866 - PET-CT surveillance for advanced head and neck cancer: a cost-effective alternative to planned neck dissection?


08 Oct 2016


Head and neck cancers


Alison Smith


Annals of Oncology (2016) 27 (6): 328-350. 10.1093/annonc/mdw376


A.F. Smith1, P.S. Hall2, C. Hulme1, C. McConkey3, J.A. Dunn3, J. Rahman3, H. Mehanna4

Author affiliations

  • 1 Academic Unit Of Health Economics, University of Leeds-Institute of Health Sciences, LS2 9LJ - Leeds/GB
  • 2 Cancer Research Centre, Edinburgh Cancer Centre Western General Hospital, EH4 2XR - Edinburgh/GB
  • 3 Clinical Trials Unit, University of Warwick, CV4 7AL - Coventry/GB
  • 4 Institute Of Head And Neck Studies And Education, The University of Birmingham Institute for Cancer Studies, B15 2TT - Birmingham/GB


Abstract 866


Despite controversy, planned neck dissection (ND) remains standard treatment for patients with locally advanced head and neck squamous cell carcinoma after radical chemo-radiotherapy. FDG-PET-CT scanning has demonstrated high negative predictive values for persistent disease, and could thereby enable low risk patients to be spared from unnecessary surgery. Evidence of the cost-effectiveness of PET-CT surveillance strategies is limited however, and no evaluations have yet been conducted from a UK perspective.
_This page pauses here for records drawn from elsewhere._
(** * ai-server: the Express request handlers of [src/index.js]

    A shallow embedding of the five request handlers (news lookup, post
    drafting, OAuth redirect, OAuth callback, publish) together with the
    fragment of JavaScript they rely on: strings as sequences of UTF-16 code
    units, JSON-like values, truthiness, [ToString], property reads,
    [encodeURIComponent] and [String.prototype.trim].

    Outbound HTTP calls (axios) are the only effect of a handler.  A handler
    is a small tree: it either finishes with an outcome or awaits one
    outbound request and continues with its result. *)

From Stdlib Require Import ZArith NArith List String Ascii Lia SpecFloat DecimalString.
From stdpp Require Import base option list gmap.

Set Warnings "-register-all".

Local Open Scope N_scope.

(* ===================================================================== *)
(** * JavaScript strings *)
(* ===================================================================== *)

(** A JavaScript string is a finite sequence of 16-bit code units. *)
Abbreviation jsstring := (list N).

(** The ASCII literals of the source, as code units. *)
Definition js (s : string) : jsstring :=
  map N_of_ascii (list_ascii_of_string s).

Module CodeUnit.

Definition in_range (lo hi c : N) : bool := (lo <=? c) && (c <=? hi).

Definition is_high_surrogate (c : N) : bool := in_range 0xD800 0xDBFF c.
Definition is_low_surrogate (c : N) : bool := in_range 0xDC00 0xDFFF c.

(** ECMAScript WhiteSpace and LineTerminator: what [trim] removes. *)
Definition is_whitespace (c : N) : bool :=
  in_range 0x0009 0x000D c        (* TAB, LF, VT, FF, CR *)
  || (c =? 0x0020) || (c =? 0x00A0) || (c =? 0x1680)
  || in_range 0x2000 0x200A c
  || (c =? 0x2028) || (c =? 0x2029) || (c =? 0x202F)
  || (c =? 0x205F) || (c =? 0x3000) || (c =? 0xFEFF).

(** uriUnescaped of ECMAScript: letters, digits and [- _ . ! ~ * ' ( )]. *)
Definition is_uri_unescaped (c : N) : bool :=
  in_range 0x41 0x5A c || in_range 0x61 0x7A c || in_range 0x30 0x39 c
  || existsb (N.eqb c) [0x2D; 0x5F; 0x2E; 0x21; 0x7E; 0x2A; 0x27; 0x28; 0x29].

End CodeUnit.
Import CodeUnit.

(** ** Exceptions *)

Inductive JsError : Type := TypeError | URIError.

(** The completion of an expression: a value, or a thrown exception. *)
Inductive Completion (A : Type) : Type :=
| Normal (a : A)
| Throw (e : JsError).
Arguments Normal {A} a.
Arguments Throw {A} e.

#[global] Instance Completion_ret : MRet Completion := fun _ a => Normal a.
#[global] Instance Completion_bind : MBind Completion := fun _ _ f m =>
  match m with
  | Normal a => f a
  | Throw e => Throw e
  end.

(** ** encodeURIComponent *)

Definition hex_digit (d : N) : N :=
  if d <? 10 then 0x30 + d else 0x41 + (d - 10).

(** One octet as [%XX], upper-case hexadecimal. *)
Definition percent_octet (b : N) : jsstring :=
  [0x25; hex_digit (N.shiftr b 4); hex_digit (N.land b 0xF)].

(** The UTF-8 octets of a code point. *)
Definition utf8_octets (cp : N) : list N :=
  if cp <? 0x80 then [cp]
  else if cp <? 0x800 then
    [N.lor 0xC0 (N.shiftr cp 6); N.lor 0x80 (N.land cp 0x3F)]
  else if cp <? 0x10000 then
    [N.lor 0xE0 (N.shiftr cp 12);
     N.lor 0x80 (N.land (N.shiftr cp 6) 0x3F);
     N.lor 0x80 (N.land cp 0x3F)]
  else
    [N.lor 0xF0 (N.shiftr cp 18);
     N.lor 0x80 (N.land (N.shiftr cp 12) 0x3F);
     N.lor 0x80 (N.land (N.shiftr cp 6) 0x3F);
     N.lor 0x80 (N.land cp 0x3F)].

Definition percent_encode (cp : N) : jsstring :=
  concat (map percent_octet (utf8_octets cp)).

Definition surrogate_pair (hi lo : N) : N :=
  (hi - 0xD800) * 0x400 + (lo - 0xDC00) + 0x10000.

(** [encodeURIComponent] on a string: the Encode operation of ECMAScript
    with the uriUnescaped set.  A surrogate that is not part of a pair makes
    it throw a URIError. *)
Fixpoint encodeURIComponent (s : jsstring) : Completion jsstring :=
  match s with
  | [] => Normal []
  | c :: rest =>
      if is_uri_unescaped c then
        match encodeURIComponent rest with
        | Normal r => Normal (c :: r)
        | Throw e => Throw e
        end
      else if is_low_surrogate c then Throw URIError
      else if is_high_surrogate c then
        match rest with
        | d :: rest' =>
            if is_low_surrogate d then
              match encodeURIComponent rest' with
              | Normal r => Normal (percent_encode (surrogate_pair c d) ++ r)
              | Throw e => Throw e
              end
            else Throw URIError
        | [] => Throw URIError
        end
      else
        match encodeURIComponent rest with
        | Normal r => Normal (percent_encode c ++ r)
        | Throw e => Throw e
        end
  end.

(** Well-formed UTF-16: every surrogate is half of a pair.  Strings decoded
    from a query string or read from the process environment are
    well-formed. *)
Fixpoint well_formed (s : jsstring) : bool :=
  match s with
  | [] => true
  | c :: rest =>
      if is_low_surrogate c then false
      else if is_high_surrogate c then
        match rest with
        | d :: rest' => is_low_surrogate d && well_formed rest'
        | [] => false
        end
      else well_formed rest
  end.

(** ** String.prototype.trim *)

Fixpoint trimStart (s : jsstring) : jsstring :=
  match s with
  | c :: rest => if is_whitespace c then trimStart rest else s
  | [] => []
  end.

Definition trimEnd (s : jsstring) : jsstring := rev (trimStart (rev s)).

Definition trim (s : jsstring) : jsstring := trimEnd (trimStart s).

(* ===================================================================== *)
(** * JavaScript values *)
(* ===================================================================== *)

(** The values the handlers see: what [JSON.parse], the query-string parser
    and xml2js build, plus [undefined].  Numbers are IEEE-754 doubles. *)
Inductive JsVal : Type :=
| JUndefined
| JNull
| JBool (b : bool)
| JNum (x : spec_float)
| JStr (s : jsstring)
| JArr (l : list JsVal)
| JObj (o : gmap jsstring JsVal).

(** ToBoolean. *)
Definition truthy (v : JsVal) : bool :=
  match v with
  | JUndefined | JNull => false
  | JBool b => b
  | JNum (S754_zero _) | JNum S754_nan => false
  | JNum _ => true
  | JStr [] => false
  | JStr (_ :: _) => true
  | JArr _ | JObj _ => true
  end.

(** [a || b]. *)
Definition js_or (a b : JsVal) : JsVal := if truthy a then a else b.

(** [Array.isArray]. *)
Definition isArray (v : JsVal) : bool :=
  match v with JArr _ => true | _ => false end.

(** [o.name] on a plain object: an own data property or [undefined]. *)
Definition own (o : gmap jsstring JsVal) (name : jsstring) : JsVal :=
  default JUndefined (o !! name).

(** [v.name] for a property name that no built-in prototype defines for the
    receiver.  Reading a property of [undefined] or [null] throws; a
    primitive or an array has no such property.  (Of the names the source
    reads, only [link] exists on a prototype, String.prototype.link; the
    source reads [item.link] after [item.title[0]], which has thrown for a
    string [item].) *)
Definition get_prop (v : JsVal) (name : jsstring) : Completion JsVal :=
  match v with
  | JUndefined | JNull => Throw TypeError
  | JObj o => Normal (own o name)
  | _ => Normal JUndefined
  end.

(** The decimal spelling of an array index, as a property key. *)
Definition index_key (i : nat) : jsstring :=
  js (NilEmpty.string_of_uint (Nat.to_uint i)).

(** [v[i]] for an array index [i]. *)
Definition get_index (v : JsVal) (i : nat) : Completion JsVal :=
  match v with
  | JUndefined | JNull => Throw TypeError
  | JArr l => Normal (default JUndefined (l !! i))
  | JStr s => Normal (from_option (fun c => JStr [c]) JUndefined (s !! i))
  | JObj o => Normal (own o (index_key i))
  | _ => Normal JUndefined
  end.

(** [v?.name]. *)
Definition get_prop_opt (v : JsVal) (name : jsstring) : JsVal :=
  match v with
  | JObj o => own o name
  | _ => JUndefined
  end.

Section ToString.

(** Number::toString of the JavaScript runtime. *)
Variable NumberToString : spec_float -> jsstring.

(** ToString.  A plain object prints as [[object Object]] through
    Object.prototype.toString; an own [toString] property (never callable
    in parsed data) shadows it and the conversion throws.  An array joins
    its elements with commas, [null] and [undefined] printing as empty. *)
Fixpoint ToString (v : JsVal) : Completion jsstring :=
  match v with
  | JUndefined => Normal (js "undefined")
  | JNull => Normal (js "null")
  | JBool true => Normal (js "true")
  | JBool false => Normal (js "false")
  | JNum x => Normal (NumberToString x)
  | JStr s => Normal s
  | JArr l =>
      let element (x : JsVal) : Completion jsstring :=
        match x with
        | JUndefined | JNull => Normal []
        | _ => ToString x
        end in
      (fix join (l : list JsVal) : Completion jsstring :=
         match l with
         | [] => Normal []
         | [x] => element x
         | x :: rest =>
             match element x with
             | Normal s =>
                 match join rest with
                 | Normal r => Normal (s ++ js "," ++ r)
                 | Throw e => Throw e
                 end
             | Throw e => Throw e
             end
         end) l
  | JObj o =>
      match o !! js "toString" with
      | Some _ => Throw TypeError
      | None => Normal (js "[object Object]")
      end
  end.

(** [encodeURIComponent(v)]: ToString, then the encoding. *)
Definition encodeURIComponent_of (v : JsVal) : Completion jsstring :=
  s ← ToString v; encodeURIComponent s.

(** [v.trim()]: only a string has the method. *)
Definition call_trim (v : JsVal) : Completion jsstring :=
  match v with
  | JStr s => Normal (trim s)
  | _ => Throw TypeError
  end.

End ToString.

(** Object and string literals of the source. *)
Definition text (s : string) : JsVal := JStr (js s).

Definition field (name : string) (v : JsVal) : jsstring * JsVal := (js name, v).

Definition object (fields : list (jsstring * JsVal)) : JsVal :=
  JObj (list_to_map fields).

(* ===================================================================== *)
(** * Requests, responses and outbound calls *)
(* ===================================================================== *)

(** [process.env]: each variable is a string or unset. *)
Record Env : Type := {
  OPENROUTER_API_KEY : option jsstring;
  HTTP_REFERER : option jsstring;
  LINKEDIN_CLIENT_ID : option jsstring;
  LINKEDIN_CLIENT_SECRET : option jsstring;
  LINKEDIN_REDIRECT_URI : option jsstring;
  FRONTEND_URL : option jsstring
}.

Definition env_val (x : option jsstring) : JsVal :=
  from_option JStr JUndefined x.

(** What a handler sends back: [res.status(n).json(body)] ([res.json] is
    status 200) or [res.redirect(url)]. *)
Inductive Response : Type :=
| Json (status : N) (body : JsVal)
| Redirect (location : jsstring).

(** How a handler invocation ends.  [Uncaught]: an exception left the
    handler function, none of the source's own [catch] blocks having caught
    it. *)
Inductive Outcome : Type :=
| Replied (r : Response)
| Uncaught (e : JsError).

Inductive Method : Type := GET | POST.

(** An axios call: [axios.get(url)] or [axios.post(url, data, config)]. *)
Record AxiosRequest : Type := {
  method : Method;
  url : jsstring;
  data : JsVal;
  params : JsVal;
  headers : JsVal
}.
An economic evaluation was conducted to assess the lifetime cost-effectiveness of PET-CT surveillance versus planned ND from a UK secondary care perspective. Cost and health outcomes associated with the initial 6-month treatment period (CRT +/- ND) were derived from individual data on 564 patients from a recent UK multicentre randomised controlled trial (PET-Neck). Subsequent outcomes were derived using a constructed Markov model to track patients through four health states: disease-free, local recurrence, distant recurrence and dead. Model inputs were derived from trial data and literature sources.
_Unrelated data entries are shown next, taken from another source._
(** ** Collaborators

    Code that lives outside the two embedded files: platform constants,
    npm packages, the OpenSSL binary, the CA manager and the platform
    layer.  Each is a field; theorems hold for every choice of them. *)
Record externals (X U : Type) : Type := {
  configDir : string;
  pathSep : string;
  domainSep : string;
  isMac : bool;
  isLinux : bool;
  isWindows : bool;
  isValidDomain : string → domain_options → bool;
  commandExists : string → env X → bool;
  openssl_run : list string → env X → outcome string * env X;
  parseOpenSSLExpiryData_run : string → env X → outcome number;
  installCertificateAuthority_run : Options U → env X → outcome unit * env X;
  ensureCACertReadable_run : Options U → env X → outcome unit * env X;
  acquire_credentials : env X → outcome (string * string) * env X;
  release_credentials : env X → env X;
  write_config : config_kind → list string → env X → outcome string * env X;
  remove_config : string → env X → env X;
  addDomainToHostFileIfMissing_run : string → env X → env X;
  assign_ui : U → env X → env X
}.
Arguments configDir {X U} _.
Arguments pathSep {X U} _.
Arguments domainSep {X U} _.
Arguments isMac {X U} _.
Arguments isLinux {X U} _.
Arguments isWindows {X U} _.
Arguments isValidDomain {X U} _ _ _.
Arguments commandExists {X U} _ _ _.
Arguments openssl_run {X U} _ _ _.
Arguments parseOpenSSLExpiryData_run {X U} _ _ _.
Arguments installCertificateAuthority_run {X U} _ _ _.
Arguments ensureCACertReadable_run {X U} _ _ _.
Arguments acquire_credentials {X U} _ _.
Arguments release_credentials {X U} _ _.
Arguments write_config {X U} _ _ _ _.
Arguments remove_config {X U} _ _ _.
Arguments addDomainToHostFileIfMissing_run {X U} _ _ _.
Arguments assign_ui {X U} _ _ _.

(** ** The effect monad: state, errors and a trace *)

Definition M (X A : Type) : Type := env X → result A * env X * list event.

Definition ret {X A} (a : A) : M X A := fun s => (Ok a, s, []).

Definition throw {X A} (e : error) : M X A := fun s => (Err e, s, []).

Definition bind {X A B} (m : M X A) (k : A → M X B) : M X B :=
  fun s =>
    match m s with
    | (Ok a, s1, t1) =>
        match k a s1 with
        | (r, s2, t2) => (r, s2, t1 ++ t2)
        end
    | (Err e, s1, t1) => (Err e, s1, t1)
    end.

Declare Scope dc_scope.
Delimit Scope dc_scope with dc.
Notation "x <- m ;; k" := (bind m (fun x => k))
  (at level 20, m at level 99, k at level 200) : dc_scope.
Notation "m ;; k" := (bind m (fun _ => k))
  (at level 100, k at level 200, right associativity) : dc_scope.
Local Open Scope dc_scope.

(** [try { m } catch { h }] *)
Definition try_catch {X A} (m h : M X A) : M X A :=
  fun s =>
    match m s with
    | (Ok a, s1, t1) => (Ok a, s1, t1)
    | (Err _, s1, t1) =>
        match h s1 with
        | (r, s2, t2) => (r, s2, t1 ++ t2)
        end
    end.

(** Run [h] on every exit path of [m]; the outcome is that of [m]. *)
Definition finally {X A} (m : M X A) (h : M X unit) : M X A :=
  fun s =>
    match m s with
    | (r, s1, t1) =>
        match h s1 with
        | (_, s2, t2) => (r, s2, t1 ++ t2)
        end
    end.

(** A collaborator call that may throw: logged whether or not it fails. *)
Definition call {X A} (evs : list event) (f : env X → outcome A * env X) : M X A :=
  fun s => match f s with (o, s1) => (to_result o, s1, evs) end.

(** A collaborator call whose failures never reach the caller. *)
Definition call_total {X} (evs : list event) (f : env X → env X) : M X unit :=
  fun s => (Ok tt, f s, evs).

(** A read-only query of the environment. *)
Definition query {X A} (f : env X → outcome A) : M X A :=
  fun s => (to_result (f s), s, []).

(** [Array.prototype.forEach] with a callback that may throw. *)
Fixpoint forEach {X A} (f : A → M X unit) (l : list A) : M X unit :=
  match l with
  | [] => ret tt
  | x :: l' => f x ;; forEach f l'
  end.

Definition when {X} (b : bool) (m : M X unit) : M X unit :=
  if b then m else ret tt.

(** ** Node's [fs], [mkdirp] and [rimraf] on the filesystem model *)

(** [existsSync]: true for files and directories alike. *)
Definition exists_ {X} (path : string) : M X bool :=
  query (fun s => Returned (bool_decide (is_Some (fs s !! path)))).

(** [readFileSync]: throws when the path is absent or a directory. *)
Definition readFile {X} (path : string) : M X string :=
  query (fun s =>
    match fs s !! path with
    | Some (File _ content) => Returned content
    | Some Dir => Raised (FilesystemError "EISDIR" path)
    | None => Raised (FilesystemError "ENOENT" path)
    end).

(** [chmodSync(path, mode)]: [mode] is a number, used as the bit mask. *)
Definition chmod {X} (path : string) (mode : Z) : M X unit :=
  call [EvChmod path mode] (fun s =>
    match fs s !! path with
    | Some (File _ content) =>
        (Returned tt, with_fs (insert path (File (Z.land mode 4095) content)) s)
    | Some Dir => (Returned tt, s)
    | None => (Raised (FilesystemError "ENOENT" path), s)
    end).

(** [mkdirp.sync]: creates the directory unless something is there. *)
Definition mkdirp {X} (path : string) : M X unit :=
  call [EvMkdirp path] (fun s =>
    match fs s !! path with
    | Some (File _ _) => (Raised (FilesystemError "EEXIST" path), s)
    | Some Dir => (Returned tt, s)
    | None => (Returned tt, with_fs (insert path Dir) s)
    end).

(** The entries [rimraf.sync(path)] deletes: [path] and all below it. *)
Definition below (sep path p : string) : bool :=
  bool_decide (p = path) || String.prefix (path +:+ sep) p.

Definition rimraf_fs (sep path : string) (m : filesystem) : filesystem :=
  filter (fun kv => below sep path kv.1 = false) m.

(** [String.prototype.trim], for the ASCII white space [openssl] prints. *)
Fixpoint trim_start (s : string) : string :=
  match s with
  | String a s' => if Ascii.is_space a then trim_start s' else s
  | EmptyString => EmptyString
  end.

Definition trim (s : string) : string :=
  String.rev (trim_start (String.rev (trim_start s))).

(** ** The program *)

Section Devcert.
Context {X U : Type} (E : externals X U).

(** [rimraf.sync(path)] *)
Definition rimraf (path : string) : M X unit :=
  call_total [EvRimraf path] (with_fs (rimraf_fs (pathSep E) path)).

(** *** [constants.ts] *)

(** Node's [path.join], on segments that are already normalised. *)
Definition path_join (segments : list string) : string :=
  String.concat (pathSep E) segments.

(** Modelled from the spec: [configPath] of the missing [constants.ts];
    every file of the layout sits under the platform's config root. *)
Definition configPath (segments : list string) : string :=
  path_join (configDir E :: segments).

(** Modelled from the spec: [domainsDir] of the missing [constants.ts];
    the [domains] directory of the config root. *)
Definition domainsDir : string := configPath ["domains"].

(** Modelled from the spec: [rootCAKeyPath] of the missing [constants.ts];
    the CA key sits at the fixed path [rootCA.key] directly under the
    config root. *)
Definition rootCAKeyPath : string := configPath ["rootCA.key"].

(** Modelled from the spec: [rootCACertPath] of the missing
    [constants.ts]; the CA certificate sits at [rootCA.crt] directly
    under the config root. *)
Definition rootCACertPath : string := configPath ["rootCA.crt"].

(** Modelled from the spec: [getStableDomainPath] of the missing
    [constants.ts]; the directory identifier of a domain set is its
    domain names sorted and joined. *)
Definition getStableDomainPath (domains : list string) : string :=
  String.concat (domainSep E) (merge_sort String.le domains).

(** Modelled from the spec: [pathForDomain] of the missing [constants.ts];
    the layout is [domains/<domain-set-id>/<file>] under the config
    root. *)
Definition pathForDomain (domainPath : string) (segments : list string) : string :=
  path_join (domainsDir :: domainPath :: segments).

(** *** [utils.ts] *)

(** [openssl(args)]: runs the binary, returns its stdout, throws on a
    non-zero exit. *)
Definition openssl (args : list string) : M X string :=
  call [EvOpenssl args] (openssl_run E args).

Definition parseOpenSSLExpiryData (expiryData : string) : M X number :=
  query (parseOpenSSLExpiryData_run E expiryData).

(** *** Collaborators called from the two files *)

Definition installCertificateAuthority (options : Options U) : M X unit :=
  call [EvInstallCA] (installCertificateAuthority_run E options).

Definition ensureCACertReadable (options : Options U) : M X unit :=
  call [EvEnsureCAReadable] (ensureCACertReadable_run E options).

Definition addDomainToHostFileIfMissing (domain : string) : M X unit :=
  call_total [EvHostsFile domain] (addDomainToHostFileIfMissing_run E domain).

(** Modelled from the spec: [withCertificateAuthorityCredentials] of the
    missing [certificate-authority.ts]; it resolves the CA key and
    certificate paths, hands them to the supplied operation, and narrows
    the access again on every exit path. *)
Definition withCertificateAuthorityCredentials
    (cb : string * string → M X unit) : M X unit :=
  creds <- call [EvAcquireCA] (acquire_credentials E) ;;
  finally (cb creds) (call_total [EvReleaseCA] (release_credentials E)).

(** Modelled from the spec: the [with...Config] helpers of the missing
    [constants.ts]; a configuration embedding the domain list is
    generated, its path is handed to the callback, and it is removed
    afterwards. *)
Definition withDomainConfig (kind : config_kind) (domains : list string)
    (cb : string → M X unit) : M X unit :=
  configpath <- call [EvWriteConfig kind domains] (write_config E kind domains) ;;
  cb configpath ;;
  call_total [EvRemoveConfig configpath] (remove_config E configpath).

Definition withDomainSigningRequestConfig := withDomainConfig SigningRequestConfig.
Definition withDomainCertificateConfig := withDomainConfig CertificateConfig.

(** *** [certificates.ts] *)

(** [generateKey], lines 87-91. *)
Definition generateKey (filename : string) : M X unit :=
  openssl ["genrsa"; "-out"; filename; "2048"] ;;
  chmod filename 400.

(** The argument vector of the signing call, lines 42-57. *)
Definition sign_args (domainCertConfigPath csrFile domainCertPath
    caKeyPath caCertPath : string) : list string :=
  ["ca"; "-config"; domainCertConfigPath; "-in"; csrFile;
   "-out"; domainCertPath; "-keyfile"; caKeyPath; "-cert"; caCertPath;
   "-days"; "825"; "-batch"].

(** The argument vector of the revocation call, lines 71-81. *)
Definition revoke_args (domainCertConfigPath domainCertPath
    caKeyPath caCertPath : string) : list string :=
  ["ca"; "-config"; domainCertConfigPath; "-revoke"; domainCertPath;
   "-keyfile"; caKeyPath; "-cert"; caCertPath].

(** [generateDomainCertificate], lines 23-60. *)
Definition generateDomainCertificate (domains : list string) : M X unit :=
  let domainPath := getStableDomainPath domains in
  mkdirp (pathForDomain domainPath []) ;;
  let domainKeyPath := pathForDomain domainPath ["private-key.key"] in
  generateKey domainKeyPath ;;
  let csrFile := pathForDomain domainPath ["certificate-signing-request.csr"] in
  withDomainSigningRequestConfig domains (fun configpath =>
    openssl ["req"; "-new"; "-config"; configpath;
             "-key"; domainKeyPath; "-out"; csrFile] ;;
    ret tt) ;;
  let domainCertPath := pathForDomain domainPath ["certificate.crt"] in
  withCertificateAuthorityCredentials (fun '(caKeyPath, caCertPath) =>
    withDomainCertificateConfig domains (fun domainCertConfigPath =>
      openssl (sign_args domainCertConfigPath csrFile domainCertPath
                 caKeyPath caCertPath) ;;
      ret tt)).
PET-CT surveillance results in a lifetime cost saving of -£1,485 (95% CI: -2,815 to 159) and health gain of +0.13 (95% CI: -0.49 to +0.79) quality-adjusted life-years (QALYs) per patient. The intervention therefore dominates standard care, being more effective and less costly, with an incremental net benefit (INB) of +0.21 QALYs (95% CI: -0.41 to +0.85). At a willingness-to-pay per QALY threshold of £20,000, PET-CT is associated with a 75% probability of being cost-effective, dropping to 68% at a £100,000/QALY threshold. The intervention remained cost-effective when considering a broader NHS and personal social services perspective; however, uncertainty around the mean cost-effectiveness values was wide.


PET-CT surveillance appears to be cost-effective, leading to expected lifetime cost savings and a marginal health increment. There is significant uncertainty in the longer term which may warrant additional survivor-ship research.

Clinical trial identification

ISRCTN 13735240

Legal entity responsible for the study

Warwick Medical School.


National Institute for Health Research (NIHR) Health Technology Assessment (HTA) Programme (project number 06/302/129).


All authors have declared no conflicts of interest.